Watson, in other words, is on a civilising mission, following in the illustrious footsteps of the likes of Bono and Bill Gates. Africa’s got problems, and Watson is here to fix them. Yes, that is a touch of hubris from IBM, who seem to think that a machine will succeed where humans have failed. Then again, Watson has done it before.
In 2011, Watson virtually appeared as a contestant on Jeopardy!, a long-running TV series which describes itself as “America’s favourite quiz show”. He took on record-holding Jeopardy! champions Ken Jennings and Brad Rutter in a battle of general knowledge and wits, and won handily.
Watson, of course, was not the first computer to beat humans at their own games – that honour probably belongs to Deep Blue, the machine who shocked the world by defeating grandmaster Garry Kasparov at chess. But Watson’s Jeopardy! win is an achievement of an even higher order.
“Chess kept Deep Blue in the realm of what computers are good at, using statistics and probabilities to determine strategy. Jeopardy!, on the other hand, pushed Watson into an unfamiliar world of human language and unstructured data,” explains Will Grunewald on Popular Science.
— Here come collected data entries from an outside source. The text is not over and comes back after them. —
(* ===== verification/LeapFetch.v ===== *)
(** * internal/leap/fetch.go: learning a table from a peer

    A probe and a chunk per request over a connected socket, each retried up to
    three times.  The network is an input: for every request and attempt, the
    random bytes drawn, whether the calls succeed, the datagrams read in order
    and what ended the reads. *)

From stdpp Require Import base list numbers strings.
From Stdlib Require Import Lia ZArith.
From S2P Require Import Prelude Float64 GoTime NtpTime NtpPacket Auth Exchange GoDate Sha256 LeapTable LeapWire LeapStore.

Local Open Scope Z_scope.

(** [PeerError]; the reason is the kiss code or none for an unsupported peer. *)
Record PeerError : Type := mkPeerError {
  pe_Kiss : option (list Z);
  pe_RetryAfter : duration;
  pe_MinInterval : duration;
  pe_Stop : bool
}.

Inductive FetchError : Type :=
| FetchAuth
| FetchCorrelation
| FetchTimeout
| FetchMissing
| FetchChanged
| FetchDigest
| FetchRate
| FetchReason (r : Reason)
| FetchWire (e : WireError)
| FetchPeer (e : PeerError)
| FetchIO
| FetchCancelled.

(** "RATE", "DENY", "RSTR". *)
Definition kissRATE : list Z := [82; 65; 84; 69].
Definition kissDENY : list Z := [68; 69; 78; 89].
Definition kissRSTR : list Z := [82; 83; 84; 82].

(** ** CheckManifest *)

Definition CheckManifest (old : option Object) (m : Manifest) (now : time) : option Reason :=
  if negb (manifest_valid m) then Some ReasonMetadata
  else if IsZero now then Some ReasonTimeUnknown
  else
    let u := default zeroTime (Date (mf_Updated m)) in
    let e := default zeroTime (Date (mf_Expires m)) in
    if negb (Before now e) then Some ReasonExpired
    else if After u (Add now (5 * Minute)) || After e (Add now (400 * 24 * Hour)) then Some ReasonDate
    else
      match old with
      | Some o =>
          let om := ob_manifest o in
          if bool_decide (m = om) then None
          else if (mf_Updated m <? mf_Updated om) || (mf_Expires m <? mf_Expires om) then Some ReasonRollback
          else if (mf_Updated m =? mf_Updated om) && (mf_Expires m =? mf_Expires om) then Some ReasonConflict
          else None
      | None => None
      end.

Section Fetch.
Context `{BlockCipher}.

(** ** A reply *)

(** The pause a kiss demands. *)
Definition kiss_error (p : Packet) : PeerError :=
  let code := KissCode p in
  let rate := bool_decide (code = kissRATE) in
  let wait := if rate then duration_of (fmul (Log2Seconds (Z.min (Z.max (Poll p) 2) 17)) (of_Z Second)) else 24 * Hour in
  mkPeerError (Some code) wait (if rate then wait else 0) (bool_decide (code = kissDENY) || bool_decide (code = kissRSTR)).

(** [checkReply]: none is a panic of the block cipher on a key of the wrong
    length. *)
Definition checkReply (buf : list Z) (key : Key) (origin : Z) (req : Message) : option (result FetchError Message) :=
  match Decode buf with
  | Err _ => Some (Err FetchAuth)
  | Ok (p, None, _) => Some (Err FetchAuth)
  | Ok (p, Some mac, offset) =>
      verified ← Key_Verify key (take offset buf) (Some mac);
      Some (
        if negb verified then Err FetchAuth
        else if negb (pVersion p =? 4) || negb (Mode p =? ModeServer) || negb (OriginTime p =? origin) then Err FetchCorrelation
        else if IsKiss p then Err (FetchPeer (kiss_error p))
        else
          match DecodeFields (slice HeaderSize offset buf) with
          | Err Unsupported | Ok None => Err (FetchPeer (mkPeerError None (24 * Hour) 0 false))
          | Err e => Err (FetchWire e)
          | Ok (Some m) =>
              if negb (bool_decide (MsgID m = MsgID req)) || negb (Operation m =? Operation req + 1) then Err FetchCorrelation
              else if (Operation req =? Get) && (negb (bool_decide (mManifest m = mManifest req)) || negb (mOffset m =? mOffset req))
              then Err FetchCorrelation
              else Ok m
          end)
  end.

(** ** One request *)

Inductive read_end : Type := EndTimeout | EndFailed | EndCancelled.

(** An attempt's circumstances. *)
Record attempt : Type := mkAttempt {
  at_paused : bool;             (* the pauses were not cancelled *)
  at_id : option (list Z);      (* rand.Read of 16 bytes *)
  at_nonce : option (list Z);   (* rand.Read of 8 bytes *)
  at_ready : bool;              (* the deadline was set *)
  at_written : bool;
  at_reads : list (list Z);     (* each cut at ntp.MaxPacketSize + 1 bytes *)
  at_end : read_end
}.

Definition with_id (m : Message) (id : list Z) : Message :=
  mkMessage (Operation m) (mResult m) id (mManifest m) (mOffset m) (mCount m) (mData m).

(** The identifier, never zero. *)
Definition request_id (b : list Z) : list Z :=
  if bool_decide (b = replicate 16 0) then 1 :: drop 1 b else b.

Definition request_nonce (b : list Z) : Z := let x := be_decode b in if x =? 0 then 1 else x.

Definition request_header (xmit : Z) : Packet := mkPacket LeapUnsync 4 ModeClient 0 2 0 0 0 zeroRefID 0 0 0 xmit.

(** The datagrams of one attempt: the answer, an error that ends the request,
    or none of them was for us. *)
Fixpoint read_replies (key : Key) (origin : Z) (req : Message) (reads : list (list Z)) : option (option (result FetchError Message)) :=
  match reads with
  | [] => Some None
  | buf :: reads =>
      if (1500 <? length buf)%nat then read_replies key origin req reads
      else
        r ← checkReply buf key origin req;
        match r with
        | Ok m => Some (Some (Ok m))
        | Err (FetchPeer e) => Some (Some (Err (FetchPeer e)))
        | Err _ => read_replies key origin req reads
        end
  end.

(** One attempt: an outcome, or none when the next attempt is due. *)
Definition try_once (key : Key) (req : Message) (a : attempt) : option (option (result FetchError Message)) :=
  if negb (at_paused a) then Some (Some (Err FetchCancelled))
  else
    match at_id a, at_nonce a with
    | Some id, Some nonce =>
        let req := with_id req (request_id id) in
        let xmit := request_nonce nonce in
        match Message_AppendTo req (Marshal (request_header xmit)) with
        | Err e => Some (Some (Err (FetchWire e)))
        | Ok buf =>
            _ ← Key_Append key buf;
            if negb (at_ready a) || negb (at_written a) then Some (Some (Err FetchIO))
            else
              r ← read_replies key xmit req (at_reads a);
              Some match r with
                   | Some r => Some r
                   | None => match at_end a with
                             | EndTimeout => None
                             | EndFailed => Some (Err FetchIO)
                             | EndCancelled => Some (Err FetchCancelled)
                             end
                   end
        end
    | _, _ => Some (Some (Err FetchIO))
    end.

(** [exchange] of a peer client. *)
Fixpoint request_loop (key : Key) (req : Message) (attempts : list attempt) : option (result FetchError Message) :=
  match attempts with
  | [] => Some (Err FetchTimeout)
  | a :: attempts =>
      r ← try_once key req a;
      match r with Some r => Some r | None => request_loop key req attempts end
  end.

Definition leap_exchange (key : Key) (req : Message) (net : nat -> attempt) : option (result FetchError Message) :=
  request_loop key req (net <$> seq 0 3).

(** ** The transfer *)

Definition probe_request (cached : option Object) : Message :=
  mkMessage Probe OK zeroID (match cached with Some o => ob_manifest o | None => zeroManifest end) 0 0 [].

Definition chunk_request (mf : Manifest) (offset : Z) : Message :=
  mkMessage Get OK zeroID mf offset (Z.of_nat ChunkSize) [].

(** The chunks from index [i] on; [net k] is the network of the k-th request. *)
Fixpoint fetch_chunks (key : Key) (mf : Manifest) (n i : nat) (net : nat -> nat -> attempt) : option (result FetchError (list Z)) :=
  match n with
  | O => Some (Ok [])
  | S n =>
      r ← leap_exchange key (chunk_request mf (Z.of_nat (ChunkSize * i))) (net (S i));
      match r with
      | Err e => Some (Err e)
      | Ok m =>
          if negb (mResult m =? OK) then Some (Err FetchChanged)
          else
            rest ← fetch_chunks key mf n (S i) net;
            Some match rest with Ok data => Ok (mData m ++ data) | Err e => Err e end
      end
  end.

Definition chunk_count (mf : Manifest) : nat := Z.to_nat ((mf_Size mf + Z.of_nat ChunkSize - 1) / Z.of_nat ChunkSize).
Game shows are one thing; tackling Africa’s health, education, and agriculture challenges is quite another. But IBM is confident that Watson can help, specifically through the supercomputers’ unparalleled ability to uncover insights by analysing vast amounts of data, making connections between various data sets that human beings simply don’t have the brain power to come up with for themselves. Initially, the company envisages that it will help with understanding food price patterns, calculating more accurate GDP figures and generating current poverty statistics (the ones we have now are often woefully outdated).
Of course, Watson still needs some direction, and the plan is that this will come from African researchers and scientists who will be given access to the supercomputer, from IBM’s new research station in Nairobi. This is an encouraging sign that Watson will be made available as a tool for Africans, rather than used to impose yet another set of rules for the continent to follow. Businessmen will also have access to Watson’s systems, which can do everything from improving delivery times for logistics companies (by giving accurate traffic pattern predictions, taking potholes and broken traffic lights into account) to providing advanced cloud-based computer resources in places where technology is a little behind the times.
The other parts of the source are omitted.